Message Boards Message Boards

Custom entities with Bostock's unemployment data and EntityStore

Posted 8 years ago

Note: I originally posted a version of this tutorial on Mathematica StackExchange. I was encouraged to make this crosspost and realized that a few things had changed since I wrote the original post. Notably, many counties now have FIPS codes. I've rewritten the text to make use of this.

Goal

The idea of the original text was to recreate Mike Bostock's D3.js choropleth map. Here is a screenshot of what it looks like:

This choropleth map shows the unemployment rate in all the different US counties. I will try to use the Wolfram Knowledgebase and high-level geographics functions as much as possible.

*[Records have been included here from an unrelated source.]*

(* ===== verification/EndToEnd.v ===== *)
(** * Client and server together

    An upload seen from both ends: the bytes the client sends are the bytes the server
    reads, and the other way round. *)
From S2P Require Import Prelude GoText Float64 Hashes Json Paths ObjectMeta BlobStore RawStore AuditLog CasStore CasTheorems Versioning Lifecycle Notify Crush Protocol Ingest Client.
Open Scope Z_scope.

(** ** Digests are plain text *)
Definition is_hex (c : byte) : bool := (48 <=? b2z c) && (b2z c <=? 57) || (97 <=? b2z c) && (b2z c <=? 102).

Lemma hex_digit_hex n : 0 <= n < 16 → is_hex (hex_digit n) = true.
Proof.
  intros Hn. unfold is_hex, hex_digit. destruct (Z.ltb_spec n 10); rewrite b2z_z2b, Z.mod_small by lia; lia.
Qed.

Lemma hex_encode_hex b : Forall (λ c, is_hex c = true) (hex_encode b).
Proof.
  unfold hex_encode. induction b as [|x b IH]; cbn [map concat]; [constructor|].
  pose proof (b2z_range x) as Hx. repeat constructor; [| |exact IH]; apply hex_digit_hex; [split; [|apply Z.div_lt_upper_bound]|apply Z.mod_pos_bound]; try lia.
  apply Z.div_pos; lia.
Qed.

Lemma is_hex_plain c : is_hex c = true →
  c ≠ ch_nul ∧ c ≠ ch_slash ∧ c ≠ ch_backslash ∧ c ≠ ch_dot ∧ control c = false.
Proof. destruct c; vm_compute; (discriminate || (intros _; repeat split; discriminate)). Qed.

Lemma length_HashBytes c : length (HashBytes c) = 64%nat.
Proof.
  unfold HashBytes, hex_encode. assert (∀ l : bytes, length (concat (map (λ x, [hex_digit (b2z x / 16); hex_digit (b2z x mod 16)]) l)) = (2 * length l)%nat) as Hl.
  { induction l as [|x l IH]; [done|]. cbn. rewrite IH. lia. }
  rewrite Hl, length_sha256. done.
Qed.

Lemma digest_lacks x c : is_hex x = false → x ∉ HashBytes c.
Proof.
  intros Hx Hin. pose proof (hex_encode_hex (sha256 c)) as Hf. rewrite Forall_forall in Hf. specialize (Hf x Hin). congruence.
Qed.

Lemma digest_ok c : hash_ok (HashBytes c).
Proof.
  unfold hash_ok. split_and!; [apply HashBytes_ne|rewrite length_HashBytes; lia|by apply digest_lacks| |].
  - unfold hasControlByte. apply not_true_iff_false. intros (x & Hin & Hx)%existsb_exists. apply list_elem_of_In in Hin.
    destruct (is_hex x) eqn:Eh; [apply is_hex_plain in Eh; naive_solver congruence|by apply (digest_lacks x c)].
  - unfold HasPathTraversalChars. apply orb_false_iff. split.
    + apply not_true_iff_false. intros (x & Hin & Hx)%existsb_exists. apply list_elem_of_In in Hin. rewrite bool_decide_eq_true in Hx.
      destruct Hx as [-> | ->]; by apply (digest_lacks _ c) in Hin.
    + apply bool_decide_eq_false. intros E. pose proof (length_HashBytes c) as Hl. rewrite E in Hl. discriminate.
Qed.

(** ** The two runs *)
Section Runs.
Context {B : Type} `{BlobStore B} `{PutReads B}.
Context (scoreBits : Z → Z → Z).
Implicit Types (n : upload_node B) (e : daemon_env).

(** The node after it stored a new object. *)
Definition stored_node e (name : bytes) (c' : CASStore B) n : upload_node B :=
  let n := with_ncas c' n in
  let now := clock (henv e) in
  mkNodeState (nstore n)
    (WriteAuditLog (naudit n) (mkAudit 0 [] (bs "put") (bs "PutObject") name (bs "success") (append_int now) [] []) now)
    (npeer n) (ncalls n) (forwards n) (posted n).

Lemma getFile_new e n name content rp c' rest o :
  hasInternal (ncas n) (HashBytes content) = false → put_reads (blobs (ncas n)) (HashBytes content) = true →
  Put (ncas n) name (HashBytes content) (Z.of_nat (length content)) rp (Some (reader_of content)) (clock (henv e)) = (Ok tt, c') →
  getFile e native name (HashBytes content) (Z.of_nat (length content)) rp (mkConn (content ++ rest) o, n) =
    (Ok tt, (mkConn rest o, stored_node e name c' n)).
Proof.
  intros Hn Hr Hp. unfold getFile. set (h := HashBytes content) in *.
  erewrite bind_ok.
  2:{ rewrite io_spec. cbn [c_read native]. unfold limit_read. cbn [inp outp fst snd]. rewrite Nat2Z.id, take_app_length, drop_app_length. reflexivity. }
  erewrite bind_ok by reflexivity. cbn [snd].
  erewrite bind_ok by (unfold on_error, cas_put; erewrite bind_ok by reflexivity; cbn [snd]; rewrite Hp; reflexivity).
  assert (hashed (ncas n) h (reader_of content) = content) as ->.
  { unfold hashed. rewrite Hn, Hr. cbn. apply app_nil_r. }
  rewrite bool_decide_eq_true_2 by (unfold h; reflexivity). reflexivity.
Qed.

(** A server that stores a new object without replication: what it reads, writes and keeps. *)
Lemma upload_new e n requested ts fts name content c' p rest o :
  select_mode e native (npeer n) requested ts = (ReplicationNone, fts) →
  name ≠ [] → (length name <= 64)%nat → ch_nul ∉ name → crlf name = false → ValidatePath name = Ok tt →
  Z.of_nat (length content) <= MaxFileSize →
  hasInternal (ncas n) (HashBytes content) = false → put_reads (blobs (ncas n)) (HashBytes content) = true →
  Placement scoreBits (crush_nodes e) (HashBytes content) 1 = Ok p →
  Put (ncas n) name (HashBytes content) (Z.of_nat (length content)) (remote_dir name) (Some (reader_of content)) (clock (henv e)) = (Ok tt, c') →
  upload scoreBits e native requested ts
    (mkConn (metadata_packet (HashBytes content) name (Z.of_nat (length content)) ++ content ++ rest) o, n) =
    (Ok tt, (mkConn rest (o ++ [Byte.x30; Byte.x01]), stored_node e name c' n)).
Proof.
  intros Hsel Hne Hl Hnul Hcr Hv Hmax Hnew Hreads Hpl Hput.
  set (size := Z.of_nat (length content)) in *. set (m := mkFile name (HashBytes content) size [] 0).
  pose proof (digest_ok content) as (D1 & D2 & D3 & D4 & D5).
  assert (ReceiveMetadata (mkConn (metadata_packet (HashBytes content) name size ++ content ++ rest) (o ++ [Byte.x30]), tt)
    = (Ok m, (mkConn (content ++ rest) (o ++ [Byte.x30]), tt))) as Hrm.
  { apply received; [done|done|done|done|apply digest_ok|unfold is_int64, MaxFileSize, size in *; lia]. }
  assert (check_metadata m = Ok tt) as Hck.
  { unfold check_metadata, m. cbn [Hash Name FSize]. rewrite bool_decide_eq_false_2 by done.
    rewrite !contains_byte_spec, !bool_decide_eq_false_2 by (by apply digest_lacks). cbn [orb].
    rewrite decide_False, Hv by done. rewrite (proj2 (orb_false_iff _ _)); [done|]. rewrite !Z.ltb_ge. unfold size in *. lia. }
  assert (canDedup n m = Ok false) as Hcd.
  { unfold canDedup, Has, m. cbn [Hash Name]. by rewrite D5, Hnew. }
  unfold upload. erewrite bind_ok by reflexivity. cbn [snd]. rewrite Hsel. cbv beta iota.
  erewrite bind_ok by (rewrite io_spec; reflexivity). cbn [fst snd].
  erewrite bind_ok. 2:{ rewrite io_spec. cbn [c_ReceiveMetadata native]. erewrite bind_ok by exact Hrm. reflexivity. }
  cbv beta iota. rewrite Hck. erewrite bind_ok by reflexivity. erewrite bind_ok by reflexivity. cbn [snd].
  rewrite Hcd. erewrite bind_ok by reflexivity.
  erewrite bind_ok by (rewrite io_spec; reflexivity). cbn [fst snd]. change (ReplicationNone =? ReplicationNone) with true.
  cbv iota. change (Hash m) with (HashBytes content). rewrite Hpl. erewrite bind_ok by reflexivity.
  change (forward_targets e native ReplicationNone p) with (Some (@nil Z)). cbv iota.
  erewrite bind_ok.
  2:{ unfold store_object. change (Name m) with name. change (FSize m) with size. change (Hash m) with (HashBytes content).
      cbv iota. erewrite bind_ok by (by apply getFile_new). reflexivity. }
  replace (o ++ [Byte.x30; Byte.x01]) with ((o ++ [Byte.x30]) ++ [Byte.x01]) by (by rewrite <- app_assoc). reflexivity.
Qed.

(** The handshake of a client that holds the token. *)
Lemma handshake_run e n token ts requested m rest :
  useChallengeResp (henv e) = false → expectedAuthToken (henv e) = field AuthTokenLength token →
  is_int64 ts → (length (append_int ts) <= TimestampLength)%nat → checkHandshakeTimestampFresh ts (clock (henv e)) = true →
  encodeRequestedModeByte requested = Ok m → 0 <= requested <= 9 →
  on_server (HandshakeServer (henv e)) (mkConn (hello token ts m ++ rest) [], n) =
    (Ok (Some (requested, ts)), (mkConn rest [], mkNodeState (nstore n) (naudit n) false (ncalls n) (forwards n) (posted n))).
Proof.
  intros Hc He Hts Hl Hf Hm Hr. destruct (mode_roundtrip _ _ Hm) as [Dm _]. unfold on_server, HandshakeServer.
  erewrite bind_ok. 2:{ rewrite authenticate_hello by done. unfold role. rewrite He, decide_True, Hf, Dm by done. reflexivity. }
  unfold ModeList, ModeDelete, ModeGet, ModeOPRFEval.
  rewrite (proj2 (Z.eqb_neq _ 76)), (proj2 (Z.eqb_neq _ 68)), (proj2 (Z.eqb_neq _ 71)), (proj2 (Z.eqb_neq _ 79)) by lia.
  cbn [sstore saudit isPeer calls]. by destruct n as [[[[c v h] lf sm] nt] a pr cl fw po].
Qed.

(** The client that is answered with the mode 0, a request for the payload and an
    acknowledgement. *)
Lemma client_run cfg fileName content remotePath wireName target ts requested rf m id :
  (0 <= target < Z.of_nat (length (Daemons cfg))) → (length (AuthToken cfg) <= AuthTokenLength)%nat →
  (length (append_int ts) <= TimestampLength)%nat → encodeRequestedModeByte requested = Ok m →
  meta_name fileName remotePath = Ok wireName → check_wire_name wireName = Ok tt →
  client_Connect scoreBits false cfg (λ i, if i =? target then Some ([Byte.x30; Byte.x01] ++ ack ++ [id]) else None) fileName content remotePath target ts requested rf =
    (Ok tt, [mkTransfer target (hello (AuthToken cfg) ts m ++ metadata_packet (HashBytes content) wireName (Z.of_nat (length content)) ++ content) true]).
Proof.
  intros Ht Hl Hts Hm Hn Hck. unfold client_Connect. rewrite (proj2 (orb_false_iff _ _)) by (rewrite Z.ltb_ge, Z.leb_gt; lia).
  unfold open_conn. rewrite Z.eqb_refl. unfold HandshakeClient. rewrite Hm.
  erewrite bind_ok by (by apply send_hello_plain). cbn [inp outp app].
  erewrite bind_ok by (apply (ReadFull_app 1 (Errno EBADMSG) [Byte.x30]); reflexivity).
  assert (SafeParseInt [Byte.x30] = Ok 0) as E0 by (vm_compute; reflexivity). rewrite E0.
  cbv [mret M_ret]. change (0 =? ReplicationPrimarySplay) with false. cbv iota. rewrite Hn.
  assert (length wireName <= 64)%nat as Hw.
  { unfold check_wire_name, FileInfoLength in Hck. destruct (Z.ltb_spec 64 (Z.of_nat (length wireName))); [done|]. lia. }
  rewrite (proj2 (Z.ltb_ge _ _)) by (unfold FileInfoLength; lia). cbn [fmap list_fmap]. do 2 f_equal.
  unfold send_one, sendFileStream. cbn [fst snd].
  set (h := hello (AuthToken cfg) ts m). set (pk := metadata_packet _ _ _).
  erewrite bind_ok.
  2:{ unfold SendMetadata. cbn [Name RemotePath Hash FSize].
      erewrite bind_ok by (unfold lift; by rewrite Hn). erewrite bind_ok by (unfold lift; by rewrite Hck).
      fold pk. erewrite bind_ok by reflexivity. erewrite bind_ok by reflexivity. reflexivity. }
  cbn [take drop inp outp]. change (b2z Byte.x01 =? MetadataStatusSkipPayload) with false. cbv iota.
  erewrite bind_ok by reflexivity. cbn [drop inp outp]. unfold ReceiveACK. erewrite bind_ok by reflexivity.
  rewrite decide_True by done. cbv [mret M_ret]. cbn [outp]. by rewrite <- app_assoc.
Qed.

(** C7: An upload works from end to end: let a client that holds the token of a daemon, with a
    clock close to the daemon's, upload a file under a legal name to a daemon that does not
    replicate, and let the backend take content it does not have.  Then the bytes the client
    sends make the daemon store the content under the name and answer, and these answers
    make the client send exactly those bytes and count the upload as acknowledged. *)
Theorem upload_end_to_end e n cfg fileName content remotePath wireName target ts requested rf p c' :
  useChallengeResp (henv e) = false → expectedAuthToken (henv e) = field AuthTokenLength (AuthToken cfg) →
  (length (AuthToken cfg) <= AuthTokenLength)%nat → 0 <= target < Z.of_nat (length (Daemons cfg)) →
  is_int64 ts → (length (append_int ts) <= TimestampLength)%nat → checkHandshakeTimestampFresh ts (clock (henv e)) = true →
  0 <= requested <= 9 → RNew (repState e) = ReplicationNone → 0 <= serverId e <= 255 →
  meta_name fileName remotePath = Ok wireName → check_wire_name wireName = Ok tt → wireName ≠ [] → ch_nul ∉ wireName →
  ValidatePath wireName = Ok tt → Z.of_nat (length content) <= MaxFileSize →
  hasInternal (ncas n) (HashBytes content) = false → put_reads (blobs (ncas n)) (HashBytes content) = true →
  Placement scoreBits (crush_nodes e) (HashBytes content) 1 = Ok p →
  Put (ncas n) wireName (HashBytes content) (Z.of_nat (length content)) (remote_dir wireName) (Some (reader_of content)) (clock (henv e)) = (Ok tt, c') →
  ∃ sent reply n',
    serve scoreBits e native (mkConn sent [], n) = (Ok true, (mkConn [] reply, n')) ∧ ncas n' = c' ∧
    GetHashForName c' wireName = Ok (HashBytes content) ∧
    client_Connect scoreBits false cfg (λ i, if i =? target then Some reply else None) fileName content remotePath target ts requested rf =
      (Ok tt, [mkTransfer target sent true]).
Proof.
  intros Hc He Hl Ht Hts Htl Hf Hr Hrep Hid Hn Hck Hne Hnul Hv Hmax Hnew Hreads Hpl Hput.
  destruct (mode_encodes requested ltac:(by left)) as [m Hm].
  set (pk := metadata_packet (HashBytes content) wireName (Z.of_nat (length content))).
  set (n1 := mkNodeState (nstore n) (naudit n) false (ncalls n) (forwards n) (posted n)).
  exists (hello (AuthToken cfg) ts m ++ pk ++ content), ([Byte.x30; Byte.x01] ++ ack ++ [z2b (serverId e)]), (stored_node e wireName c' n1).
  assert (length wireName <= 64)%nat as Hw.
  { unfold check_wire_name, FileInfoLength in Hck. destruct (Z.ltb_spec 64 (Z.of_nat (length wireName))); [done|]. lia. }
  assert (crlf wireName = false) as Hcr by (unfold check_wire_name in Hck; destruct (_ <? _); [done|]; by destruct (crlf wireName)).
  split_and!; [|done|exact (Put_GetHash _ _ _ _ _ _ _ _ Hput)|by apply client_run].
  unfold serve. erewrite bind_ok by (by apply handshake_run). cbv beta iota. fold n1. unfold acknowledge, pk.
  replace content with (content ++ []) at 3 by apply app_nil_r.
  erewrite upload_new; [|unfold select_mode; cbn [n1 npeer negb]; rewrite Hrep; reflexivity|done|done|done|done|done|done|done|done|exact Hpl|exact Hput].
  rewrite io_spec. cbn [c_SendACK native]. unfold SendACK. rewrite (proj2 (orb_false_iff _ _)) by (rewrite !Z.ltb_ge; lia). reflexivity.
Qed.
End Runs.

(** ** Examples *)
Lemma upload_end_to_end_witness :
  ∃ sent reply n',
    serve ex_score (ex_daemon 0 1 0 (λ _, FwOk)) native (mkConn sent [], ex_node) = (Ok true, (mkConn [] reply, n')) ∧
    ncas n' = (Put ex1 (bs "dir/f") (HashBytes ex_body2) 11 (remote_dir (bs "dir/f")) (Some (reader_of ex_body2)) (10 ^ 18)).2 ∧
    GetHashForName (Put ex1 (bs "dir/f") (HashBytes ex_body2) 11 (remote_dir (bs "dir/f")) (Some (reader_of ex_body2)) (10 ^ 18)).2 (bs "dir/f") = Ok (HashBytes ex_body2) ∧
    client_Connect ex_score false ex_client (λ i, if i =? 1 then Some reply else None) (bs "f") ex_body2 (bs "dir") 1 (10 ^ 18) 0 1 =
      (Ok tt, [mkTransfer 1 sent true]).
Proof.
  apply (upload_end_to_end ex_score (ex_daemon 0 1 0 (λ _, FwOk)) ex_node ex_client (bs "f") ex_body2 (bs "dir") (bs "dir/f") 1 (10 ^ 18) 0 1
           [mkNode 0 0 1 [] []]);
    [done|reflexivity|vm_compute; lia|done|done|vm_compute; lia|vm_compute; reflexivity|done|done|done|vm_compute; reflexivity|vm_compute; reflexivity
    |done|apply (bool_decide_unpack _); vm_compute; exact I|vm_compute; reflexivity|vm_compute; discriminate|vm_compute; reflexivity|done
    |vm_compute; reflexivity|apply run_ok; vm_compute; reflexivity].
Defined.

(** [Connect] reports no error for a transfer that was not acknowledged, for a name that is
    too long to send, nor for a daemon that does not exist. *)
Example upload_errors_hidden :
  let net i := if i =? 1 then Some [Byte.x30; Byte.x01] else None in
  let up name target := client_Connect ex_score false ex_client net name ex_body2 [] target (10 ^ 18) 0 1 in
  (λ x, (x.1, t_acked <$> x.2)) (up (bs "f") 1) = (Ok tt, [false]) ∧
  up (replicate 65 Byte.x61) 1 = (Ok tt, []) ∧ up (bs "f") 7 = (Ok tt, []).
Proof. split_and!; vm_compute; reflexivity. Qed.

This means building my own entity store with entities that inherit properties from built-in county entities but also extend them with new properties.

Data from Wolfram Knowledgebase

GeoRegionValuePlot makes it very easy to plot data that is built into region entities. For example, this is how we can plot the fraction of each county's population that is foreign born.

counties = Cases[
   EntityList@Entity["AdministrativeDivision", {"Country" -> Entity["Country", "UnitedStates"]}],
   Entity[_, {_, _, _}] (*separates states from counties*)
   ];

GeoRegionValuePlot[counties -> "ForeignBornFraction"]

enter image description here

"ForeignBornFraction" is an entity property to administrative regions. Unfortunately, county properties are either missing or take the value of their state. The plot reflects the latter.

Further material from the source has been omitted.